When the Red Army reached Sachsenhausen in 1945, the Soviets freed its survivors, making room for their own prisoners: former Nazi functionaries and opponents of Stalinism. After this “liberation” of Sachsenhausen, at least 12,000 more people died within its walls before the permanent closing of the camp five years later. For forty-four years, these Soviets controlled East Berlin: spying, kidnapping and torturing their political opposition, indoctrinating the youth, closing churches, and banning civic organizations.

A singular blend of justice and mercy has shaped the Berlin of today. In Potsdamer Platz, in the Tiergarten district, the Sony Center rises into the Berlin skyline like a giant tent of steel and glass, more nearly resembling a spaceship from inside, with spirals of glass leading to its summit. The platz draws tourists and locals alike: for gelato at the mall, for beer at an outdoor café, for culture at the film museum. Amid the bustling crowds, it seems here that Berlin has triumphantly claimed its place among the modern cities of Europe, free from the stain of its history. Under the Sony Center’s massive shadow, however, a remaining piece of the wall, a freestanding block of graffiti-covered concrete measuring three feet in length, serves as a subtle reminder that this plaza was once a cleft through a divided city. It is hard to believe that it was in fact quite recently a no man’s land, lying between two walls (anti-fascist protection walls, as the Soviets called them), with snipers on patrol against any escape to the West.

For anyone willing to pay the eight euro fee for a view from the top of the Fernsehturm, Berlin’s distinctive TV tower, it is clear that the city’s recovery did not come at the expense of justice. Communism was its own punishment, if only symbolically. While pretty red tile roofs speckle the west side of the city, the east side is a monotonous succession of grey Plattenbauten. These are prefabricated concrete-slab buildings, as if functionalism had been taken to its extreme to point out its own absurdity, an ugly ideology imparting visible ugliness on its surroundings.

Nestled on the corner of Bebelplatz, slightly east of the city’s center, is the oddly shaped Saint Hedwig’s Cathedral: round, built on the model of the Pantheon, with a central stair leading down to a second altar and the tabernacle.
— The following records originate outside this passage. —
(** X10. The intensities depend on the proportions of the press counts
    only: multiplying every count of a mapping without negative values by
    the same factor [k >= 1] changes no intensity, hence no colour. *)
Theorem getIntensity_scale_invariant
    (cm : CaseMapping) (freq : gmap string Z) (k : Z) (key : string) :
  1 <= k ->
  nonneg_counts (stats_of freq) ->
  (getIntensity (stats_of (Z.mul k <$> freq)) key
   == getIntensity (stats_of freq) key)%Q /\
  getHeatColor (getIntensity (stats_of (Z.mul k <$> freq)) key)
  = getHeatColor (getIntensity (stats_of freq) key).
Proof.
  intros Hk Hnn.
  assert (E : (getIntensity (stats_of (Z.mul k <$> freq)) key
               == getIntensity (stats_of freq) key)%Q).
  { destruct (Z.eq_dec (getKeyCount (stats_of freq) key) 0) as [E0|Hne].
    - rewrite !HeatmapFacts.getIntensity_zero; [reflexivity|assumption|].
      rewrite getKeyCount_scaled, E0. lia.
    - pose proof (HeatmapFacts.getKeyCount_nonneg (stats_of freq) key Hnn) as H0.
      destruct (HeatmapFacts.getKeyCount_cases (stats_of freq) key)
        as [E0|(n & _ & Hn)]; [contradiction|].
      destruct (HeatmapFacts.maxCount_spec (stats_of freq)) as (H1 & Hub & Hat).
      assert (Hex : exists name,
                 freq !! name = Some (maxCount (stats_of freq))).
      { destruct Hat as [E1|[name Hname]]; [|now exists name].
        exists n. pose proof (Hub n _ Hn) as Hle.
        cbn [stats_of key_frequency_map] in Hn. rewrite Hn. f_equal. lia. }
      destruct Hex as [name Hname].
      unfold getIntensity. cbv zeta.
      rewrite getKeyCount_scaled, (maxCount_scaled k freq name Hk Hname).
      rewrite !inject_Z_mult.
      pose proof (HeatmapFacts.maxCount_pos (stats_of freq)) as Hpos.
      assert (Hkq : (0 < inject_Z k)%Q)
        by (change 0%Q with (inject_Z 0); rewrite <- Zlt_Qlt; lia).
      field. split; intros Hz.
      + rewrite Hz in Hpos. now apply Qlt_irrefl in Hpos.
      + rewrite Hz in Hkq. now apply Qlt_irrefl in Hkq. }
  split; [exact E|].
  pose proof (HeatFacts.getHeatColor_ramp
                (getIntensity (stats_of (Z.mul k <$> freq)) key)) as R1.
  pose proof (HeatFacts.getHeatColor_ramp
                (getIntensity (stats_of freq) key)) as R2.
  rewrite (HeatFacts.bucket_ext _ _ E) in R1. congruence.
Qed.

Lemma getIntensity_scale_invariant_witness :
  getHeatColor (getIntensity (cm := ascii_case)
                  (stats_of (Z.mul 10 <$> {[ "KeyA" := 3; "KeyB" := 4 ]})) "a")
  = getHeatColor (getIntensity (cm := ascii_case)
                    (stats_of {[ "KeyA" := 3; "KeyB" := 4 ]}) "a").
Proof.
  apply (getIntensity_scale_invariant ascii_case); [lia|].
  intros n v. unfold stats_of, key_frequency_map. intros Hn.
  apply lookup_insert_Some in Hn as [[_ <-]|[_ Hn]]; [lia|].
  apply lookup_singleton_Some in Hn as [_ <-]. lia.
Defined.

Lemma Forall2_In_r {A B : Type} (P : A -> B -> Prop) (l : list A) (k : list B) :
  Forall2 P l k -> forall y, In y k -> exists x, P x y.
Proof.
  induction 1 as [|x y l k Hxy _ IH]; intros z Hz; [contradiction|].
  destruct Hz as [<-|Hz]; [now exists x|now apply IH].
Qed.

(** X18. The legend and the ladder agree: whatever the intensity, also out
    of range, the class of a key is the class of a swatch of the legend, and
    every swatch of the legend is the class of some intensity of [0, 1]; the
    swatches come in the order of the ladder, coldest first, none twice. *)
Theorem legend_matches_ladder :
  (forall x : Q, In (getHeatColor x) (map fst HeatmapLegend.LEGEND)) /\
  (forall class, In class (map fst HeatmapLegend.LEGEND) ->
     exists x : Q, (0 <= x <= 1)%Q /\ getHeatColor x = class) /\
  (forall i class, nth_error (map fst HeatmapLegend.LEGEND) i = Some class ->
     forall x : Q, getHeatColor x = class <-> bucket x = i) /\
  NoDup (map fst HeatmapLegend.LEGEND).
Proof.
  assert (Hnd : NoDup (map fst HeatmapLegend.LEGEND))
    by (apply (bool_decide_eq_true_1 _); vm_compute; reflexivity).
  split; [|split; [|split; [|exact Hnd]]].
  - intros x. change (map fst HeatmapLegend.LEGEND) with ramp.
    eapply nth_error_In, HeatFacts.getHeatColor_ramp.
  - intros class Hin.
    assert (Hs : Forall2 (fun x class =>
                   (0 <= x <= 1)%Q /\ getHeatColor x = class)
                 HeatmapLegend.band_samples (map fst HeatmapLegend.LEGEND)).
    { cbn [map fst HeatmapLegend.LEGEND HeatmapLegend.band_samples].
      repeat (constructor;
        [split; [split; unfold Qle; simpl; lia|reflexivity]|]).
      constructor. }
    exact (Forall2_In_r _ _ _ Hs class Hin).
  - intros i class Hi x. change (map fst HeatmapLegend.LEGEND) with ramp in *.
    pose proof (HeatFacts.getHeatColor_ramp x) as Hx. split.
    + intros E. rewrite E in Hx.
      apply NoDup_ListNoDup in Hnd.
      change (map fst HeatmapLegend.LEGEND) with ramp in Hnd.
      apply (proj1 (NoDup_nth_error ramp) Hnd).
      * apply nth_error_Some. congruence.
      * congruence.
    + intros <-. congruence.
Qed.

Lemma legend_matches_ladder_witness :
  exists x : Q, (0 <= x <= 1)%Q /\ getHeatColor x = "bg-green-400/80".
Proof.
  apply (proj1 (proj2 legend_matches_ladder)). cbn. tauto.
Defined.

End HeatmapMore.

(** ** Data of the charts: facts *)

Module ChartsFacts.
Import Charts.

Lemma length_append (a b : string) :
  String.length (a +:+ b) = (String.length a + String.length b)%nat.
Proof.
  induction a as [|c a IH]; [reflexivity|].
  change (String c a +:+ b) with (String c (a +:+ b)).
  cbn [String.length]. now rewrite IH.
Qed.

Lemma length_substring_0 (n : nat) (s : string) :
  String.length (substring 0 n s) = Nat.min n (String.length s).
Proof.
  revert s. induction n as [|n IH]; intros [|c s]; cbn; try reflexivity.
  now rewrite IH.
Qed.

Lemma prefix_substring_0 (n : nat) (s : string) :
  String.prefix (substring 0 n s) s = true.
Proof.
  revert s. induction n as [|n IH]; intros [|c s]; cbn; try reflexivity.
  destruct (ascii_dec c c); [apply IH|contradiction].
Qed.

(** X11. The name under a bar of the combos chart has at most 18
    characters: a combo of at most 15 characters is shown as it is, a longer
    one as its first 15 characters followed by three dots. *)
Theorem combo_name_bounded (c : string) :
  (String.length (combo_name c) <= 18)%nat /\
  ((String.length c <= 15)%nat -> combo_name c = c) /\
  ((15 < String.length c)%nat ->
   combo_name c = substring 0 15 c +:+ "..." /\
   String.length (combo_name c) = 18%nat /\
   String.length (substring 0 15 c) = 15%nat /\
   String.prefix (substring 0 15 c) c = true).
Proof.
  unfold combo_name.
  destruct (15 <? String.length c)%nat eqn:E.
  - apply Nat.ltb_lt in E.
    assert (L : String.length (substring 0 15 c +:+ "...") = 18%nat).
    { rewrite length_append, length_substring_0. cbn [String.length]. lia. }
    split; [lia|]. split; [lia|]. intros _.
    split; [reflexivity|]. split; [exact L|].
    split; [rewrite length_substring_0; lia|apply prefix_substring_0].
  - apply Nat.ltb_ge in E. split; [lia|]. split; [reflexivity|lia].
Qed.

Lemma combo_name_bounded_witness :
  (15 < String.length "ControlLeft+ShiftLeft+KeyC")%nat /\
  combo_name "ControlLeft+ShiftLeft+KeyC" = "ControlLeft+Shi..." /\
  combo_name "ControlLeft+KeyC" = "ControlLeft+Key...".
Proof.
  split; [cbn; lia|]. split.
  - destruct (combo_name_bounded "ControlLeft+ShiftLeft+KeyC")
      as (_ & _ & H).
    exact (proj1 (H ltac:(cbn; lia))).
  - destruct (combo_name_bounded "ControlLeft+KeyC") as (_ & _ & H).
    exact (proj1 (H ltac:(cbn; lia))).
Defined.

(** X12. The combos chart shows the notice that nothing was recorded
    exactly when the snapshot has no combo; otherwise it shows the first
    eight combos (all of them when there are fewer), in their order, each
    with its count and its full name. *)
Theorem TopCombosChart_bars (top_combos : list ComboStats) :
  (TopCombosChart top_combos = NoCombosRecorded <-> top_combos = []) /\
  (top_combos <> [] ->
   TopCombosChart top_combos = CombosBarChart (TopCombosChart_data top_combos)) /\
  length (TopCombosChart_data top_combos) = Nat.min 8 (length top_combos) /\
  (forall i bar,
     TopCombosChart_data top_combos !! i = Some bar <->
     (i < 8)%nat /\
     exists c, top_combos !! i = Some c /\
               bar = {| bar_name := combo_name (combo c);
                        bar_count := combo_count c;
                        bar_fullName := combo c |}).
Proof.
  assert (Hlen : length (TopCombosChart_data top_combos)
                 = Nat.min 8 (length top_combos)).
  { unfold TopCombosChart_data. now rewrite length_map, length_take. }
  assert (Hview : top_combos <> [] ->
            TopCombosChart top_combos
            = CombosBarChart (TopCombosChart_data top_combos)).
  { intros Hne. unfold TopCombosChart. cbv zeta. rewrite Hlen.
    destruct top_combos; [contradiction|reflexivity]. }
  split; [|split; [exact Hview|split; [exact Hlen|]]].
  - split.
    + intros H. destruct top_combos as [|c l]; [reflexivity|].
      rewrite Hview in H by discriminate. discriminate.
    + now intros ->.
  - intros i bar. unfold TopCombosChart_data.
    change (map ?f ?l) with (f <$> l). rewrite list_lookup_fmap.
    split.
    + intros H. destruct (take 8 top_combos !! i) as [c|] eqn:E;
        [|discriminate].
      apply lookup_take_Some in E as [E Hi]. injection H as <-.
      split; [exact Hi|]. now exists c.
    + intros (Hi & c & Hc & ->). now rewrite lookup_take_lt, Hc.
Qed.

Lemma TopCombosChart_bars_witness :
  TopCombosChart [ {| combo := "ControlLeft+KeyC"; combo_count := 12 |} ]
  = CombosBarChart
      [ {| bar_name := "ControlLeft+Key..."; bar_count := 12;
           bar_fullName := "ControlLeft+KeyC" |} ].
Proof.
  exact (proj1 (proj2 (TopCombosChart_bars
           [ {| combo := "ControlLeft+KeyC"; combo_count := 12 |} ]))
         ltac:(discriminate)).
Defined.

(** The hours of the day. *)
Lemma hour_of_day (h : Z) :
  0 <= h < 24 -> In h (map Z.of_nat (seq 0 24)).
Proof.
  intros Hh. apply in_map_iff. exists (Z.to_nat h).
  split; [lia|]. apply in_seq. lia.
Qed.

(** X13. For the hours of the day, 0 to 23, the label of the hourly chart
    has five characters, two digits followed by ":00", and different hours
    have different labels. *)
Theorem hour_label_of_day (h : Z) :
  0 <= h < 24 ->
  String.length (hour_label h) = 5%nat /\
  substring 2 3 (hour_label h) = ":00" /\
  (h < 10 -> hour_label h = "0" +:+ Number_toString h +:+ ":00") /\
  (10 <= h -> hour_label h = Number_toString h +:+ ":00") /\
  (forall h', 0 <= h' < 24 -> hour_label h = hour_label h' -> h = h').
Proof.
  intros Hh. apply hour_of_day, list_elem_of_In in Hh. revert h Hh.
  assert (Hinj : Forall (fun h => Forall (fun h' =>
                   hour_label h = hour_label h' -> h = h')
                   (map Z.of_nat (seq 0 24))) (map Z.of_nat (seq 0 24))).
  { apply (bool_decide_eq_true_1 _). vm_compute. reflexivity. }
  rewrite Forall_forall in Hinj.
  assert (Hfmt : Forall (fun h =>
                   String.length (hour_label h) = 5%nat /\
                   substring 2 3 (hour_label h) = ":00" /\
                   (h < 10 -> hour_label h = "0" +:+ Number_toString h +:+ ":00") /\
                   (10 <= h -> hour_label h = Number_toString h +:+ ":00"))
                 (map Z.of_nat (seq 0 24))).
  { cbn [seq map].
    repeat (constructor;
            [split; [reflexivity|split; [reflexivity|split; intros Hc;
               first [reflexivity | exfalso; lia]]]|]).
    constructor. }
  rewrite Forall_forall in Hfmt.
  intros h Hin. destruct (Hfmt h Hin) as (H1 & H2 & H3 & H4).
  repeat (split; [assumption|]).
  intros h' Hh'. specialize (Hinj h Hin). rewrite Forall_forall in Hinj.
  apply Hinj. apply list_elem_of_In, hour_of_day, Hh'.
Qed.

Lemma hour_label_of_day_witness :
  0 <= 7 < 24 /\ hour_label 7 = "07:00".
Proof.
  split; [lia|].
  destruct (hour_label_of_day 7 ltac:(lia)) as (_ & _ & H & _).
  exact (H ltac:(lia)).
Defined.

(** X14. The special-keys chart has a bar for exactly the counters that are
    positive, in the fixed order Spacebar, Enter, Backspace, Tab, Escape,
    Delete, Arrows; every bar gets a colour of the palette, the one at its
    position modulo five, never an undefined one. *)
Theorem SpecialKeysChart_bars (stats : KeyCounters) :
  let data := SpecialKeysChart_data stats in
  let fills := SpecialKeysChart_fills stats in
  (forall item, item ∈ data <->
                item ∈ special_rows stats /\ 0 < special_count item) /\
  sublist (special_name <$> data)
    [ "Spacebar"; "Enter"; "Backspace"; "Tab"; "Escape"; "Delete"; "Arrows" ] /\
  (length data <= 7)%nat /\
  length fills = length data /\
  (forall i, (i < length data)%nat ->
     exists colour, fills !! i = Some (Some colour) /\
                    CHART_COLORS !! (i mod 5)%nat = Some colour).
Proof.
  cbv zeta. unfold SpecialKeysChart_fills, SpecialKeysChart_data.
  split; [|split; [|split; [|split]]].
  - intros item. rewrite list_elem_of_filter. tauto.
  - change [ "Spacebar"; "Enter"; "Backspace"; "Tab"; "Escape"; "Delete";
             "Arrows" ] with (special_name <$> special_rows stats).
    apply fmap_sublist, sublist_filter.
  - etransitivity; [apply length_filter|]. reflexivity.
  - apply length_imap.
  - intros i Hi. rewrite list_lookup_imap.
    destruct (lookup_lt_is_Some_2 _ _ Hi) as [item ->]. cbn [fmap option_fmap option_map].
    change (length CHART_COLORS) with 5%nat.
    assert (Hm : (i mod 5 < length CHART_COLORS)%nat)
      by (apply Nat.mod_upper_bound; discriminate).
    destruct (lookup_lt_is_Some_2 _ _ Hm) as [colour Hc].
    exists colour. now rewrite Hc.
Qed.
The building looks as if it were humbly and silently offering up penance for the errors of the past. Partially destroyed during the Second World War, it was reconstructed in a “modern” style during the division of the city. It is sparse. A banner with the names of the apostles hangs where one might expect a lordly crucifix. The cupola, which crowned the building for almost 200 years, was replaced by a simple cross. Scarred though it is, St. Hedwig’s stands as a witness to the awesome promise of Matthew 16:18: “You are Peter, and on this rock I will build my Church, and the gates of hell will not prevail against it.” For the gates of hell did come to Berlin—-twice. And though they shook with menace, the victory over them had been won long before.

On St. Hedwig’s lower level, a chapel houses the relics of Blessed Bernhard Lichtenberg. As provost of this very cathedral, he said many a Mass only yards from his final resting place. Having dared to lead demonstrations in front of concentration camps and public prayer for the persecuted Jews, he became a target of Nazi enmity. He was imprisoned for two years, and then the Nazis ordered his transfer to Dachau concentration camp. He died in a cattle car en route, a martyr for insisting that man love his neighbor.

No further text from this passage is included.